Beaucoup de prétendants pour un fauteuil


by Pascal Dotchevi, Togo, mai 1998

THEME = POLITIQUE

INTRODUCTION

Contrairement aux précédentes présidentielles de 1993, boycottées par l'opposition,
celles de juin prochain s'annoncent serrées, avec cinq candidats de l'opposition
contre le président sortant Eyadéma, au pouvoir depuis 1967.

Initialement prévues le 7 juin pour le premier tour et le 21 juin pour le second tour, les élections présidentielles au Togo auront finalement lieu avec une semaine de retard, soit les 14 et 28 juin 1998. Telle a été la décision de la Cour constitutionnelle consultée par le premier ministre pour départager son gouvernement et l'opposition qui jugeait les dates non conformes à la Constitution.

Les révisions des listes électorales organisées par le gouvernement, en février dernier, se sont déroulées dans l'indifférence et la confusion totales. L'opposition dans son ensemble conteste toujours la fiabilité de ces listes et réclame carrément la reprise de ces opérations de révision.

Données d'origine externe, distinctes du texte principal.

(* ===== verification/Pipe.v ===== *)
(** * Pipes and sockets (kernel/pipe.c, kernel/socket.c), against the locking interface

    A call of a pipe operation can block in each [SemaphoreDown].  The operations are
    therefore given as programs of threads, one step for each call on a semaphore and one
    for the work on the ring under the mutex; threads run interleaved. *)

From S2P Require Import Prelude RingBuffer LinkedList LockClass Semaphore.

Record PIPE := mkPipe {
  Ring : RING_BUFFER;
  Mutex : SEMAPHORE;
  EmptyLock : SEMAPHORE;
  FullLock : SEMAPHORE;
  ReadLock : SEMAPHORE;
  WriteLock : SEMAPHORE
}.

Definition with_Ring r p := mkPipe r (Mutex p) (EmptyLock p) (FullLock p) (ReadLock p) (WriteLock p).
Definition with_Mutex l p := mkPipe (Ring p) l (EmptyLock p) (FullLock p) (ReadLock p) (WriteLock p).
Definition with_EmptyLock l p := mkPipe (Ring p) (Mutex p) l (FullLock p) (ReadLock p) (WriteLock p).
Definition with_FullLock l p := mkPipe (Ring p) (Mutex p) (EmptyLock p) l (ReadLock p) (WriteLock p).
Definition with_ReadLock l p := mkPipe (Ring p) (Mutex p) (EmptyLock p) (FullLock p) l (WriteLock p).
Definition with_WriteLock l p := mkPipe (Ring p) (Mutex p) (EmptyLock p) (FullLock p) (ReadLock p) l.

Definition PipeInit (buff : list Z) (size : Z) : PIPE :=
  mkPipe (RingBufferInit buff size) (SemaphoreInit 1) (SemaphoreInit 0) (SemaphoreInit 1) (SemaphoreInit 1) (SemaphoreInit 1).

(** ** The code under the mutex *)

(** The bytes read, [wasFull] and [dataLeft]. *)
Definition ReadSection (size : Z) (pipe : PIPE) : res (list Z * bool * bool * PIPE) :=
  let wasFull := RingBufferIsFull (Ring pipe) in
  assertr (if wasFull then Count (FullLock pipe) =? 0 else true);;
  '(buff, ring) ← RingBufferRead size (Ring pipe);
  assertr (zlen buff >? 0);;
  let dataLeft := negb (RingBufferIsEmpty ring) in
  Ok (buff, wasFull, dataLeft, with_Ring ring pipe).

(** The number of bytes written, [wasEmpty] and [spaceLeft]. *)
Definition WriteSection (buff : list Z) (size : Z) (pipe : PIPE) : res (Z * bool * bool * PIPE) :=
  let wasEmpty := RingBufferIsEmpty (Ring pipe) in
  assertr (if wasEmpty then Count (EmptyLock pipe) =? 0 else true);;
  '(write, ring) ← RingBufferWrite buff size (Ring pipe);
  assertr (write >? 0);;
  let spaceLeft := negb (RingBufferIsFull ring) in
  Ok (write, wasEmpty, spaceLeft, with_Ring ring pipe).

(** ** Threads in a call *)

Inductive side := Reader | Writer.

#[export] Instance side_eq_dec : EqDecision side.
Proof. solve_decision. Defined.

(** What the thread does next.  [was] is [wasFull && read > 0] ([wasEmpty && write > 0]),
    [more] is [dataLeft] ([spaceLeft]). *)
Inductive phase :=
| PLock                            (* SemaphoreDown of ReadLock (WriteLock) *)
| PCheck                           (* the call of the inner function, or the condition of the loop *)
| PGate                            (* SemaphoreDown of EmptyLock (FullLock) *)
| PMutex                           (* SemaphoreDown of Mutex *)
| PWork
| PUpMutex (was more : bool)
| PUpOther (more : bool)           (* SemaphoreUp of FullLock (EmptyLock) *)
| PUpGate                          (* SemaphoreUp of EmptyLock (FullLock) *)
| PUpLock                          (* SemaphoreUp of ReadLock (WriteLock) *)
| PDone.

(** [whole] tells PipeReadStruct from PipeRead and PipeWriteStruct from PipeWrite; [buff]
    is what a writer writes; [moved] the bytes read or written so far. *)
Record thread := mkThread { tside : side; whole : bool; buff : list Z; size : Z; moved : list Z; next : phase }.

Definition goto (ph : phase) (t : thread) : thread := mkThread (tside t) (whole t) (buff t) (size t) (moved t) ph.
Definition move (chunk : list Z) (t : thread) : thread :=
  mkThread (tside t) (whole t) (buff t) (size t) (moved t ++ chunk) (next t).

Definition PipeRead (size : Z) : thread := mkThread Reader false [] size [] PLock.
Definition PipeReadStruct (size : Z) : thread := mkThread Reader true [] size [] PLock.
Definition PipeWrite (buff : list Z) : thread := mkThread Writer false buff (zlen buff) [] PLock.
Definition PipeWriteStruct (buff : list Z) : thread := mkThread Writer true buff (zlen buff) [] PLock.

(** Behind the return of the inner function. *)
Definition returned (t : thread) : phase := if whole t then PCheck else PUpLock.
(** The call of the inner function, or [while (read < size)]. *)
Definition checked (t : thread) : phase := if whole t && negb (zlen (moved t) <? size t) then PUpLock else PGate.

Section operations.
Context {S : Type} `{LockingOps S}.

(** PipeReadInner in PipeRead and PipeReadStruct. *)
Definition reader_step (t : thread) (pipe : PIPE) : St S (thread * PIPE) :=
  match next t with
  | PLock => l ← SemaphoreDown None (ReadLock pipe); mret (goto PCheck t, with_ReadLock l pipe)
  | PCheck => mret (goto (checked t) t, pipe)
  | PGate => l ← SemaphoreDown None (EmptyLock pipe); mret (goto PMutex t, with_EmptyLock l pipe)
  | PMutex => l ← SemaphoreDown None (Mutex pipe); mret (goto PWork t, with_Mutex l pipe)
  | PWork =>
      '(chunk, wasFull, dataLeft, pipe) ← liftr (ReadSection (size t - zlen (moved t)) pipe);
      mret (move chunk (goto (PUpMutex (wasFull && (zlen chunk >? 0)) dataLeft) t), pipe)
  | PUpMutex was more =>
      l ← SemaphoreUp (Mutex pipe);
      mret (goto (if was then PUpOther more else if more then PUpGate else returned t) t, with_Mutex l pipe)
  | PUpOther more =>
      l ← SemaphoreUp (FullLock pipe);
      mret (goto (if more then PUpGate else returned t) t, with_FullLock l pipe)
  | PUpGate => l ← SemaphoreUp (EmptyLock pipe); mret (goto (returned t) t, with_EmptyLock l pipe)
  | PUpLock =>
      l ← SemaphoreUp (ReadLock pipe);
      assert (if whole t then zlen (moved t) =? size t else true);;
      mret (goto PDone t, with_ReadLock l pipe)
  | PDone => mret (t, pipe)
  end.

(** PipeWriteInner in PipeWrite and PipeWriteStruct. *)
Definition writer_step (t : thread) (pipe : PIPE) : St S (thread * PIPE) :=
  match next t with
  | PLock => l ← SemaphoreDown None (WriteLock pipe); mret (goto PCheck t, with_WriteLock l pipe)
  | PCheck => mret (goto (checked t) t, pipe)
  | PGate => l ← SemaphoreDown None (FullLock pipe); mret (goto PMutex t, with_FullLock l pipe)
  | PMutex => l ← SemaphoreDown None (Mutex pipe); mret (goto PWork t, with_Mutex l pipe)
  | PWork =>
      let rest := drop (length (moved t)) (buff t) in
      '(write, wasEmpty, spaceLeft, pipe) ← liftr (WriteSection rest (size t - zlen (moved t)) pipe);
      mret (move (take (Z.to_nat write) rest) (goto (PUpMutex (wasEmpty && (write >? 0)) spaceLeft) t), pipe)
  | PUpMutex was more =>
      l ← SemaphoreUp (Mutex pipe);
      mret (goto (if was then PUpOther more else if more then PUpGate else returned t) t, with_Mutex l pipe)
  | PUpOther more =>
      l ← SemaphoreUp (EmptyLock pipe);
      mret (goto (if more then PUpGate else returned t) t, with_EmptyLock l pipe)
  | PUpGate => l ← SemaphoreUp (FullLock pipe); mret (goto (returned t) t, with_FullLock l pipe)
  | PUpLock =>
      l ← SemaphoreUp (WriteLock pipe);
      assert (if whole t then zlen (moved t) =? size t else true);;
      mret (goto PDone t, with_WriteLock l pipe)
  | PDone => mret (t, pipe)
  end.

Definition thread_step (t : thread) : PIPE -> St S (thread * PIPE) :=
  match tside t with Reader => reader_step t | Writer => writer_step t end.
End operations.

(** ** Sockets *)

(** Two pipes; a handle says which it reads and which it writes. *)
Record SOCKET := mkSocket { Pipe1 : PIPE; Pipe2 : PIPE }.
Inductive which := OfPipe1 | OfPipe2.
Record SOCKET_HANDLE := mkHandle { HRead : which; HWrite : which }.

Definition SocketInit (buff1 : list Z) (size1 : Z) (buff2 : list Z) (size2 : Z) : SOCKET * SOCKET_HANDLE * SOCKET_HANDLE :=
  (mkSocket (PipeInit buff1 size1) (PipeInit buff2 size2), mkHandle OfPipe1 OfPipe2, mkHandle OfPipe2 OfPipe1).

Definition pipe_of (w : which) (s : SOCKET) : PIPE := match w with OfPipe1 => Pipe1 s | OfPipe2 => Pipe2 s end.
Definition with_pipe (w : which) (p : PIPE) (s : SOCKET) : SOCKET :=
  match w with OfPipe1 => mkSocket p (Pipe2 s) | OfPipe2 => mkSocket (Pipe1 s) p end.

(** A call on a handle is a call on one of its pipes. *)
Definition SocketReadChars (size : Z) (h : SOCKET_HANDLE) : which * thread := (HRead h, PipeRead size).
Definition SocketReadStruct (size : Z) (h : SOCKET_HANDLE) : which * thread := (HRead h, PipeReadStruct size).
Definition SocketWriteChars (b : list Z) (h : SOCKET_HANDLE) : which * thread := (HWrite h, PipeWrite b).
Definition SocketWriteStruct (b : list Z) (h : SOCKET_HANDLE) : which * thread := (HWrite h, PipeWriteStruct b).

Definition socket_step {S} `{LockingOps S} (w : which) (t : thread) (s : SOCKET) : St S (thread * SOCKET) :=
  '(t, p) ← thread_step t (pipe_of w s);
  mret (t, with_pipe w p s).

D'autant plus que la Commission électorale nationale (CEN), organe de contrôle de ces révisions, a reconnu que la participation à ces révisions a été faible, notamment de la part des jeunes, alors que ce sont eux qui composent en majorité le corps électoral.

Cette situation s'explique par un manque de sensibilisation par les pouvoirs publics et les partis politiques. Les partis de l'opposition ont écrit au ministre de l'Intérieur pour sensibiliser la population sur l'importance de ces révisions, mais ils ont essuyé un refus cuisant de la part du ministre, qui a interdit toute manifestation politique pendant ces périodes. Dans son rapport de synthèse, la CEN a promis de trouver, en accord avec le gouvernement, des solutions concrètes à ces problèmes. Mais à quelques jours du scrutin, les problèmes demeurent.

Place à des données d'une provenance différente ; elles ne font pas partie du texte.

Lemma sys_kernel y s' :
  sys_ok y -> outside s' ->
  (forall c, is_Some (threads y !! c) -> status s' !! c = status (mem y) !! c /\ (lawful (mem y) c -> lawful s' c)) ->
  sys_ok (mkSys s' (pipe y) (threads y) (wlog y) (rlog y)).
Proof.
  intros [Hl [Hd Hm]] Hout Hst.
  assert (forall c x, threads y !! c = Some x -> blocked s' c = blocked (mem y) c) as Hb.
  { intros c x Hx. unfold blocked. by rewrite (proj1 (Hst c (mk_is_Some _ _ Hx))). }
  split; [|split; [done|]; intros c x Hx; simpl in *; rewrite (Hb c x Hx); by apply Hm].
  split; simpl; [done|apply Hl|..|apply Hl|].
  - intros id. destruct (lo_sem _ _ _ Hl id) as ((Hnd & Hw) & Hc). split; [|done]. split; [done|].
    rewrite Forall_forall in *. intros c Hin. destruct (Hw c Hin) as [H1 H2]. destruct (lo_queue _ _ _ Hl id c Hin) as (x & Hx & _).
    destruct (Hst c (mk_is_Some _ _ Hx)) as [-> Hlaw]. auto.
  - intros c x Hx. destruct (Hst c (mk_is_Some _ _ Hx)) as [Hs Hlaw].
    by eapply placed_mono; [apply (lo_threads _ _ _ Hl)|..].
  - intros id. rewrite <- (lo_count _ _ _ Hl id). f_equal. apply msum_ext. intros c x Hx. by rewrite (Hb c x).
Qed.

Lemma called_ok t : called t -> thread_ok t /\ next t = PLock.
Proof.
  destruct t as [sd wh b sz mv nx]. unfold called, PipeRead, PipeReadStruct, PipeWrite, PipeWriteStruct, thread_ok. simpl.
  intros (Hs & [H|[H|[H|H]]]); simplify_eq/=; split_and!; unfold zlen in *; simpl in *; try done; try lia.
Qed.

Lemma sys_call y n t :
  sys_ok y -> (forall t0, threads y !! CThread n = Some t0 -> next t0 = PDone) ->
  lawful (mem y) (CThread n) -> status (mem y) !! CThread n = Some LOCKING_STATE_READY -> called t ->
  sys_ok (mkSys (mem y) (pipe y) (<[CThread n := t]> (threads y)) (wlog y) (rlog y)).
Proof.
  intros [Hl [Hd Hm]] Hn Hlaw Hs Hc. destruct (called_ok t Hc) as [Htok Hp].
  assert (forall id b, tok id t b = 0) as Hz.
  { intros id b. unfold tok. rewrite Hp. destruct id; try done; case_decide; done. }
  split; [|split; [done|]].
  - split; simpl; [apply Hl|apply Hl|apply Hl|..].
    + intros c x Hx. apply lookup_insert_Some in Hx as [[<- <-]|[_ Hx]]; [|by apply Hl].
      split; [done|split; [done|split; [by exists n|by left]]].
    + intros id c Hin. destruct (lo_queue _ _ _ Hl id c Hin) as (x & Hx & Hw). exists x.
      rewrite lookup_insert_ne; [done|]. intros <-. by apply (not_queued (mem y) (pipe y) (threads y) (CThread n) id).
    + intros id. rewrite <- (lo_count _ _ _ Hl id). f_equal. destruct (threads y !! CThread n) as [t0|] eqn:E.
      * rewrite (held_update id (mem y) (mem y) _ _ t0) by done. rewrite Hz.
        assert (tok id t0 (blocked (mem y) (CThread n)) = 0) as ->; [|lia].
        unfold tok. rewrite (Hn t0 eq_refl). destruct id; try done; case_decide; done.
      * unfold held. rewrite msum_insert by done. by rewrite Hz.
  - intros c x Hx Hx1. cbn [threads mem] in Hx, Hx1. apply lookup_insert_Some in Hx as [[<- <-]|[_ Hx]]; [by rewrite Hz in Hx1|by apply (Hm c)].
Qed.

Lemma reachable_ok b y : reachable b y -> sys_ok y.
Proof.
  induction 1 as [s Hout Hb|y y' _ IH Hst].
  - assert (ring_wf (RingBufferInit b (zlen b))) as Hwf by (unfold ring_wf, RingBufferInit; simpl; lia).
    split; [|split; [done|]; intros c t Ht; simpl in Ht; by rewrite lookup_empty in Ht].
    split; simpl; [done|done|..].
    + intros id. assert (WaitingThreads (lock_of id (PipeInit b (zlen b))) = [] /\ u64 (Count (lock_of id (PipeInit b (zlen b))))) as [Hq Hu]
        by (destruct id as [|[]|[]]; (split; [done|unfold u64; simpl; lia])).
      unfold sem_inv, waiters. rewrite Hq. split; [|done]. split; [apply NoDup_nil_2|apply Forall_nil_2].
    + intros c t Ht. by rewrite lookup_empty in Ht.
    + intros [|[]|[]] c Hin; simpl in Hin; by apply elem_of_nil in Hin.
    + by intros [|[]|[]].
  - destruct Hst as [t t' p' s' Ht Hrun Hr|s' Hout Hs|n t Hn Hlaw Hs Hc]; [|by apply sys_kernel|by apply sys_call].
    destruct (sys_thread y t IH Ht Hrun) as (t1 & p1 & s1 & Hr1 & Hok). rewrite Hr1 in Hr. by injection Hr as <- <- <-.
Qed.

(** ** Properties *)

(** C1: whatever the interleaving of calls, every step of a thread that can run completes:
    no assertion fails and no lock operation is refused; only one thread works on the ring
    at a time; and the bytes read so far are exactly the first of the bytes written, in
    order, the others being in the ring. *)
Theorem pipe_safe b y :
  reachable b y ->
  (forall t, threads y !! active (mem y) = Some t -> running (mem y) ->
     exists t' p' s', thread_step t (pipe y) (mem y) = Ok ((t', p'), s')) /\
  wlog y = rlog y ++ contents (Ring (pipe y)) /\
  (forall c c' t t', threads y !! c = Some t -> threads y !! c' = Some t' -> next t = PWork -> next t' = PWork ->
     status (mem y) !! c = Some LOCKING_STATE_READY -> status (mem y) !! c' = Some LOCKING_STATE_READY -> c = c').
Proof.
  intros H. apply reachable_ok in H as Hok. pose proof Hok as [Hl [Hd _]]. split; [|split; [done|]].
  - intros t Ht Hrun. destruct (sys_thread y t Hok Ht Hrun) as (t' & p' & s' & Hr & _). by exists t', p', s'.
  - intros c c' t t' Ht Ht' Hn Hn' Hs Hs'. apply (held_unique _ _ _ LMutex c t c' t' Hl Ht Ht'); unfold tok, blocked.
    + by rewrite Hn, Hs.
    + by rewrite Hn', Hs'.
Qed.

(** C16: a call that gives its outer lock back has moved at least a byte, and the whole of
    its argument when it is a call for a structure; what it has moved is contiguous: it is
    the end of the bytes read (written) so far, and a prefix of the bytes it was to write. *)
Theorem pipe_contiguous b y c t :
  reachable b y -> threads y !! c = Some t -> next t = PUpLock ->
  0 < zlen (moved t) <= size t /\ (whole t = true -> zlen (moved t) = size t) /\
  (exists pre, log (tside t) y = pre ++ moved t) /\
  (tside t = Writer -> moved t = take (length (moved t)) (buff t)).
Proof.
  intros H Ht Hn. apply reachable_ok in H as [Hl [_ Hm]].
  destruct (lo_threads _ _ _ Hl _ _ Ht) as ((_ & H2 & H3 & H4) & _). rewrite Hn in H4. destruct H4 as [H4 H5].
  split; [lia|split; [done|split; [|intros Hw; by apply H3]]].
  apply (Hm c t Ht). unfold tok. by rewrite decide_True, Hn by done.
Qed.

(** Some unfinished thread waits for the semaphore. *)
Definition waited (m : gmap ctx thread) (id : lockid) : Prop :=
  exists c t, m !! c = Some t /\ next t <> PDone /\ waits t = Some id.

Lemma tok_stuck id id' t : 0 < tok id t true -> waits t = Some id' ->
  id <> LMutex /\ (id' = LMutex \/ exists sd, id = LOuter sd /\ id' = LGate sd).
Proof. tok_cases; cbn; intros H1 H2; simplify_eq; repeat case_decide; try lia; try congruence; (split; [done|]); by eauto. Qed.

(** When no thread can run and the semaphore is waited for although it has a unit, the
    unit is with a thread that waits for another one. *)
Lemma stuck_queue s p m id : locks_ok s p m ->
  (forall c t, m !! c = Some t -> next t = PDone \/ status s !! c <> Some LOCKING_STATE_READY) ->
  waited m id -> 0 < cap id (Ring p) ->
  id <> LMutex /\ exists id', waited m id' /\ (id' = LMutex \/ exists sd, id = LOuter sd /\ id' = LGate sd).
Proof.
  intros Hok Hst (c & t & Ht & Hnd & Hw) Hcap.
  assert (forall c t, m !! c = Some t -> next t <> PDone -> status s !! c = Some LOCKING_STATE_BLOCKING /\
    exists id, waits t = Some id /\ c ∈ WaitingThreads (lock_of id p)) as Hb.
  { intros d x Hx Hd. destruct (Hst d x Hx) as [|Hr]; [done|].
    destruct (lo_threads _ _ _ Hok _ _ Hx) as (_ & _ & _ & [|(? & _ & ?)]); done. }
  destruct (Hb c t Ht Hnd) as (_ & id1 & Hw1 & Hin). assert (id1 = id) as -> by congruence.
  destruct (lo_sem _ _ _ Hok id) as (_ & _ & H0). pose proof (lo_count _ _ _ Hok id) as Hs.
  rewrite H0 in Hs by (intros E; rewrite E in Hin; by apply elem_of_nil in Hin).
  destruct (msum_pos (fun c t => tok id t (blocked s c)) m) as (d & x & Hx & Hp); [unfold held in Hs; lia|].
  assert (next x <> PDone) as Hdx.
  { intros E. unfold tok in Hp. rewrite E in Hp. destruct id; try case_decide; lia. }
  destruct (Hb d x Hx Hdx) as (Hsx & id' & Hwx & _). unfold blocked in Hp. rewrite Hsx, bool_decide_true in Hp by done.
  destruct (tok_stuck id id' x Hp Hwx) as [Hm Hc]. split; [done|]. exists id'. split; [by exists d, x|done].
Qed.

(** C2: the pipe does not deadlock: when no thread can run, an unfinished read means that
    the ring is empty and an unfinished write that it is full (so never both, and then
    nobody is on the other side to go on). *)
Theorem pipe_no_deadlock b y c t :
  reachable b y ->
  (forall c t, threads y !! c = Some t -> next t = PDone \/ status (mem y) !! c <> Some LOCKING_STATE_READY) ->
  threads y !! c = Some t -> next t <> PDone ->
  match tside t with
  | Reader => contents (Ring (pipe y)) = []
  | Writer => RingBufferIsFull (Ring (pipe y)) = true
  end.
Proof.
  intros H Hst Ht Hnd. apply reachable_ok in H as [Hl _].
  pose proof (fun id => stuck_queue _ _ _ id Hl Hst) as Hq.
  assert (~ waited (threads y) LMutex) as Hmx.
  { intros Hw. by destruct (Hq LMutex Hw). }
  assert (waited (threads y) (LGate (tside t)) -> ~ 0 < cap (LGate (tside t)) (Ring (pipe y))) as Hg.
  { intros Hw Hc. destruct (Hq _ Hw Hc) as (_ & id' & Hw' & [-> |(sd & ? & _)]); done. }
  assert (waited (threads y) (LGate (tside t))) as Hw.
  { destruct (Hst c t Ht) as [|Hr]; [done|].
    destruct (lo_threads _ _ _ Hl _ _ Ht) as (_ & _ & _ & [|(_ & _ & id & Hw & _)]); [done|].
    assert (waited (threads y) id) as Hwd by (by exists c, t).
    assert (id = LMutex \/ id = LGate (tside t) \/ id = LOuter (tside t)) as [->|[->| ->]]
      by (unfold waits in Hw; destruct (next t); simplify_eq; eauto); [done..|].
    destruct (Hq _ Hwd) as (_ & id' & Hw' & [->|(sd & [= <-] & ->)]); done. }
  pose proof (cap_range (LGate (tside t)) (Ring (pipe y))) as Hc. specialize (Hg Hw). destruct (tside t); simpl in *.
  - apply empty_contents; [apply Hl|]. destruct (RingBufferIsEmpty _); simpl in *; [done|lia].
  - destruct (RingBufferIsFull _); simpl in *; [done|lia].
Qed.
End system.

De plus, d'autres soucis viennent s'y greffer pour l'opposition. En effet, elle ne sait pas jusqu'à présent le type de bulletin qui sera utilisé pendant ces élections. Elle souhaitait un bulletin unique qui limiterait les fraudes, alors que le gouvernement soutient l'usage des bulletins multiples, parce que moins compliqué pour les populations en majorité illettrées.

Comme si cela ne suffisait pas pour diviser la classe politique togolaise, le gouvernement vient d'adopter, en son conseil des ministres du 30 avril dernier, un décret portant la caution, que les candidats aux présidentielles doivent verser au trésor public, de 10 à 20 millions de francs CFA ( 200.000 FF). Certains partis de l'opposition qualifient cette décision de "manoeuvres du pouvoir visant à écarter certains de la course", d'autant plus qu'à 45 jours du scrutin rien ne justifiait cette "surenchère". "Si on n'a pas vingt millions, et qu'on veut devenir président de la République, c'est plutôt difficile", commente un membre influent de la sensibilité présidentielle. Malgré cela, les candidatures à la présidence foisonnent partout.

Une opposition dispersée

Depuis les dernières élections, il y avait certes des problèmes de leadership et d'intérêts personnels entre les partis de l'opposition. Mais l'on espérait qu'ils pourraient s'entendre avant ces présidentielles, capitales pour le pays.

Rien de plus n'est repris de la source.